I'm currently working with R. I have a data frame with three names, one per column: year1, year2 and year3. Each column has a set of numeric data.

I want to have a resulting data frame which includes the data that is repeated in two different columns, that is: if num.4 is repeated in year1 and year2 the new data frame has num.4, in the same way, if num.5 is repeated in year2 and year3 the new data frame has num.5 included.

I tried the following code:

newdf1 <- origdf[origdf$year1 == origdf$year2 | origdf$year1 == origdf$year3, c(1)]

newdf2 <- origdf[origdf$year2 == origdf$year3, c(2)]

and then I merged both data frames, but not all the data was included, it contained many NA values.

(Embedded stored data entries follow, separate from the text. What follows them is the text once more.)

Lemma added_same X s s' f k r :
  fs_inv F s -> F f -> stored s f k -> bptr s f k = 0 -> added s s' f k r -> same_files X s s'.
Proof.
  intros Hi Hf Hs H0 Ha. assert (Ho := i_online _ _ Hi). destruct (online_size s Ho) as (N1 & N2 & N3).
  assert (Hr := ad_range _ _ _ _ _ Ha). assert (Hfr := ad_was_free _ _ _ _ _ Ha).
  assert (Hin : forall a, range (DISKMAP + r * 4096) 4096 a -> in_map a = true).
  { intros a Hra. rewrite <- (Z.sub_add (DISKMAP + r * 4096) a), Z.add_comm. unfold range in Hra. apply in_map_block; lia. }
  split.
  - apply Ha.
  - intros g a Hg Hra. destruct (okfile_addr s g (a - g) Ho (i_file _ _ Hi g Hg)) as (Hm & Hb & Hac & Hw); [lia|].
    replace (g + (a - g)) with a in * by lia. apply (ad_byt _ _ _ _ _ Ha); [| |by apply wr_meta].
    + intros Hx. destruct (pslot_cases s f k Hs) as [(H1 & H2 & _)|(H1 & H2 & H3)]; unfold range in Hx.
      * destruct (Z.eq_dec f g) as [->|Hne]; [lia|]. destruct (i_disj _ _ Hi f g Hf Hg Hne); lia.
      * unfold NPTR in H2. assert (Hba : blk_of a = indirect s f) by (apply in_block; unfold range; lia).
        apply (i_home _ _ Hi f g); congruence.
    + intros Hx. apply in_block in Hx. apply (wr_map_free s) in Hw; [congruence|done|done].
  - intros g Hg Hreg j h Hj Hh. rewrite (ad_ptr _ _ _ _ _ Ha) by (done || lia). destruct (decide _).
    + intros _. by apply (home_not_free s); [..|lia|].
    + by apply Hreg.
  - intros g o Hg Hreg Hro. unfold fbyte, FSPAN in *. assert (Hj : 0 <= o / 4096 < NPTR) by (unfold NPTR; Z.div_mod_to_equations; lia).
    rewrite !bmap_ptr, (ad_ptr _ _ _ _ _ Ha) by (done || lia). assert (Hom : 0 <= o mod 4096 < 4096) by (apply Z.mod_pos_bound; lia).
    destruct (decide (g = f /\ o / 4096 = k)) as [[-> <-]|Hne].
    + rewrite H0. change (0 =? 0) with true. cbv iota. rewrite (ad_zero _ _ _ _ _ Ha) by done. by destruct (r =? 0).
    + destruct (Z.eqb_spec (bptr s g (o / 4096)) 0) as [|Hnz]; [done|].
      assert (Hd : datablk s (bptr s g (o / 4096))) by (apply (i_ptr _ _ Hi); [done|lia|done]).
      apply (ad_byt _ _ _ _ _ Ha).
      * by apply data_not_pslot.
      * intros Hx%in_block. rewrite blk_at in Hx by done. by apply (free_not_data s _ r Hd).
      * apply wr_meta. by apply datablk_addr.
  - intros a Hm _. apply (ad_byt _ _ _ _ _ Ha).
    + intros Hx. by rewrite (pslot_map s f k a) in Hm.
    + intros Hx. by rewrite Hin in Hm.
    + destruct (meta s a) eqn:He; [|done]. by rewrite (meta_map s a) in Hm.
Qed.


(** ** What does not touch pointers, sizes and the bitmap *)

Lemma ptr_same s s' :
  (forall a g j, F g -> stored s g j -> range (pslot s g j) 4 a -> byt s' a = byt s a) ->
  forall g j, F g -> 0 <= j <= NPTR -> bptr s' g j = bptr s g j.
Proof.
  intros Hb. assert (Hsame : forall g j, F g -> stored s g j -> wrd s' (pslot s g j) = wrd s (pslot s g j)).
  { intros g j Hg Hj. apply wrd_ext. intros x Hx. apply (Hb _ g j Hg Hj). unfold range. lia. }
  assert (Hind : forall g, F g -> indirect s' g = indirect s g).
  { intros g Hg. apply (Hsame g NPTR Hg). split; unfold NPTR; lia. }
  intros g j Hg Hj. assert (Hst : stored s' g j <-> stored s g j) by (unfold stored; by rewrite Hind).
  destruct (stored_dec s g j Hj) as [Hs|Hs].
  - rewrite (ptr_stored s' g j), (ptr_stored s g j Hs) by (by rewrite Hst). rewrite <- Hsame by done. unfold pslot, slot. by rewrite Hind.
  - by rewrite (ptr_unstored s g j), (ptr_unstored s' g j) by (rewrite ?Hst; done).
Qed.

Lemma inv_online s s' :
  fs_inv F s -> online s' -> (forall a, meta s a = true -> byt s' a = byt s a) ->
  (forall g j, F g -> 0 <= j <= NPTR -> bptr s' g j = bptr s g j) -> fs_inv F s'.
Proof.
  intros Hi Ho' Hm Hp. assert (Ho := i_online _ _ Hi). destruct (online_size s Ho) as (N1 & N2 & N3).
  assert (Hme : meta_eq s s') by (split; [by rewrite (on_super _ Ho), (on_super _ Ho')|by rewrite (on_bitmap _ Ho), (on_bitmap _ Ho')|done]).
  assert (Hn : nblk s' = nblk s) by (apply meta_nblk; [done|by rewrite (on_super _ Ho)]).
  assert (Hd : forall b, datablk s b -> datablk s' b).
  { intros b [Hb Hf]. unfold datablk, nbm. rewrite Hn. split; [done|].
    rewrite (meta_isfree s s' Hme); [done|by rewrite (on_super _ Ho)|by rewrite (on_bitmap _ Ho)|lia]. }
  split.
  - done.
  - intros f Hf. destruct (i_file _ _ Hi f Hf) as [H4 [->|(H1 & H2 & H3)]]; (split; [done|]); [by left|right]. split_and!; auto.
  - apply Hi.
  - intros f k Hf Hk. rewrite Hp by done. intros Hnz. apply Hd. by apply (i_ptr _ _ Hi).
  - intros f g k j Hf Hg Hk Hj. rewrite !Hp by done. by apply (i_inj _ _ Hi).
  - intros f g Hf Hg. rewrite ind_ptr, Hp, <- ind_ptr by (done || (unfold NPTR; lia)). by apply (i_home _ _ Hi).
Qed.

Then I tried the following code:

newdf <- origdf[origdf$year1 == origdf$year2 | origdf$year1 == origdf$year3 & origdf$year2 == origdf$year3, c(1, 2)]

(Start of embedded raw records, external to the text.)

(* ===== verification/DirThms.v ===== *)
(** * DirThms: directories and path names ([fs/fs.c])

    [resolve] is what a path means: from the root, one directory after the other.  [walk_path]
    computes it, although it looks at blocks that have to be fetched first. *)

From S2P Require Import Prelude Layout UMonad Str StrThms Fsipc Ide IdeThms Bc BcThms FsEx Fs FsBase FileInv FileThms FileIO FileTrunc FsThms.

(** ** What a directory contains *)

(** The bytes before the first zero *)
Fixpoint upto0 (l : list Z) : list Z :=
  match l with
  | [] => []
  | b :: l => if b =? 0 then [] else b :: upto0 l
  end.
Definition fname (s : fs) (f : Z) : list Z := upto0 (bytes_of s f 128).
Definition ftype (s : fs) (f : Z) : Z := wrd s (f_type f).

Definition block_entries (blk : Z) : list Z := map (fun j => blk + 256 * j) (seqZ 0 16).
Definition nblock (s : fs) (d : Z) : Z := fsize s d / 4096.
Definition entries (s : fs) (d : Z) : list Z :=
  concat (map (fun i => block_entries (DISKMAP + bptr s d i * 4096)) (seqZ 0 (nblock s d))).

Fixpoint first (P : Z -> bool) (l : list Z) : option Z :=
  match l with
  | [] => None
  | e :: l => if P e then Some e else first P l
  end.
Definition lookup_name (s : fs) (d : Z) (n : list Z) : option Z :=
  first (fun e => bool_decide (fname s e = n)) (entries s d).

(** A directory: whole blocks, all there, and names that end. *)
Record okdir (s : fs) (d : Z) : Prop := {
  d_size : 0 <= fsize s d <= FSPAN;
  d_whole : fsize s d mod 4096 = 0;
  d_blocks i : 0 <= i < nblock s d -> bptr s d i <> 0;
  d_names e : e ∈ entries s d -> exists k, 0 <= k < 128 /\ byt s (e + k) = 0;
}.
Lemma read_done F s s4 o n :
  session F s -> valid s (wrd s fsreq) = true -> F (o_file o) -> 0 <= req_offset s -> 0 <= n <= 4096 -> req_offset s + n < 2^31 -> fs_inv F s4 -> same_files F (range fsreq n) s s4 ->
  exists s5, (w ← ld32 (fd_offset (req_fd s)); st32 (fd_offset (req_fd s)) (u32 (w + n));; mret n) s4 = Ok n s5 /\ session F s5 /\
    same_files F (reply s n) s s5 /\ wrd s5 (fd_offset (req_fd s)) = req_offset s + n /\ forall k, 0 <= k < n -> byt s5 (fsreq + k) = byt s4 (fsreq + k).
Proof.
  intros Hs Hv Hf Hpos Hn Hsum Hi4 Hsame. assert (Ho := i_online _ _ (se_inv _ _ Hs)). assert (Hb := fd_writable s (se_table _ _ Hs) Ho Hv).
  assert (Hb4 := outside_buffer_core _ _ _ _ (sf_core _ _ _ _ Hsame) Ho Hb). destruct (offset_word s Hpos) as [Hw Hw'].
  destruct (offset_ok s4 (req_fd s) n (i_online _ _ Hi4) Hb4 (fd_page_aligned _)) as (s5 & E5 & He5 & W5).
  destruct (outside_frame F _ s4 s5 Hi4 He5) as (I5 & S5 & _); [intros a Ha; apply Hb; unfold range, fd_offset in *; lia|].
  assert (S45 : same_files F (reply s n) s s5).
  { eapply same_files_trans; [eapply same_mono; [|exact Hsame]; by left|eapply same_mono; [|exact S5]; by right]. }
  exists s5. split; [done|]. split; [by apply (core_session F s), S45|]. split; [done|]. split.
  - rewrite W5. replace (wrd s4 (fd_offset (req_fd s))) with (req_offset s); [rewrite u32_small; [done|lia]|]. rewrite <- Hw. symmetry. apply wrd_ext.
    intros k Hk. apply (sf_outside _ _ _ _ Hsame); [apply Hb; unfold range, fd_offset; lia|].
    apply fd_apart; [unfold range, fsreq; lia|done].
  - intros k Hk. apply (sf_outside _ _ _ _ S5); [apply (se_page _ _ Hs); unfold range; lia|]. unfold range, fd_offset, req_fd, fd_page, FILEVA, fsreq. lia.
Qed.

But it also didn't work, it gave me a resulting data frame with many NA values and some correct values, but not all of the repeated numbers were included.

How can I effectively have a data frame that includes values that are repeated in exactly two of the three different columns of the original data frame, without repeated values (I don't want to have a number that is repeated in all the three columns of the original data frame)?

The expected outcome would be:

>newdf

1 num.4
2 num.5
1
Please give the expected result in your example. Thanks.jose_bacoy
Also do not show images as no one else can use the data except by retyping it all. Show output of dput(x) where x is the input.G. Grothendieck
I already edited the question, is it more precise? Thanks for your tips!user44212

1 Answers

0
votes

If I understand in proper way, you are looking for intersections between the columns of your data frame, but elements which are common for all three columns should be excluded. Then intersect() function may be a solution. The code may look like that

n_years <- 3
# generate all possible combinations of two indices of considered years
indices_comb <- combn(x = 1:n_years, m = 2)
# apply intersect() along all possible combinations
all_intersects <- sapply(function(i) intersect(origdf[, indices_comb[1, i]], 
    origdf[, indices_comb[2, i]]), X = 1:ncol(indices_comb))

Finely, exclude the elements which are common for all original columns (year1, year2, year3):

# find elements which are common for all pairwise intersections
in_all <- Reduce(intersect, all_intersects)
# combine all pairwise intersections into one vector
in_pairw <- Reduce(all_intersects, f = c)
# exclude the elements which are common for all intersections
newdf <- data.frame(res = setdiff(in_pairw, in_all))

The above solution may be easily scaled for an arbitrary number of original columns (years). But note, please, that only unique combinations are returned. That is, num.4 appears two times in both year1 and year2, only one num.4 will be returned.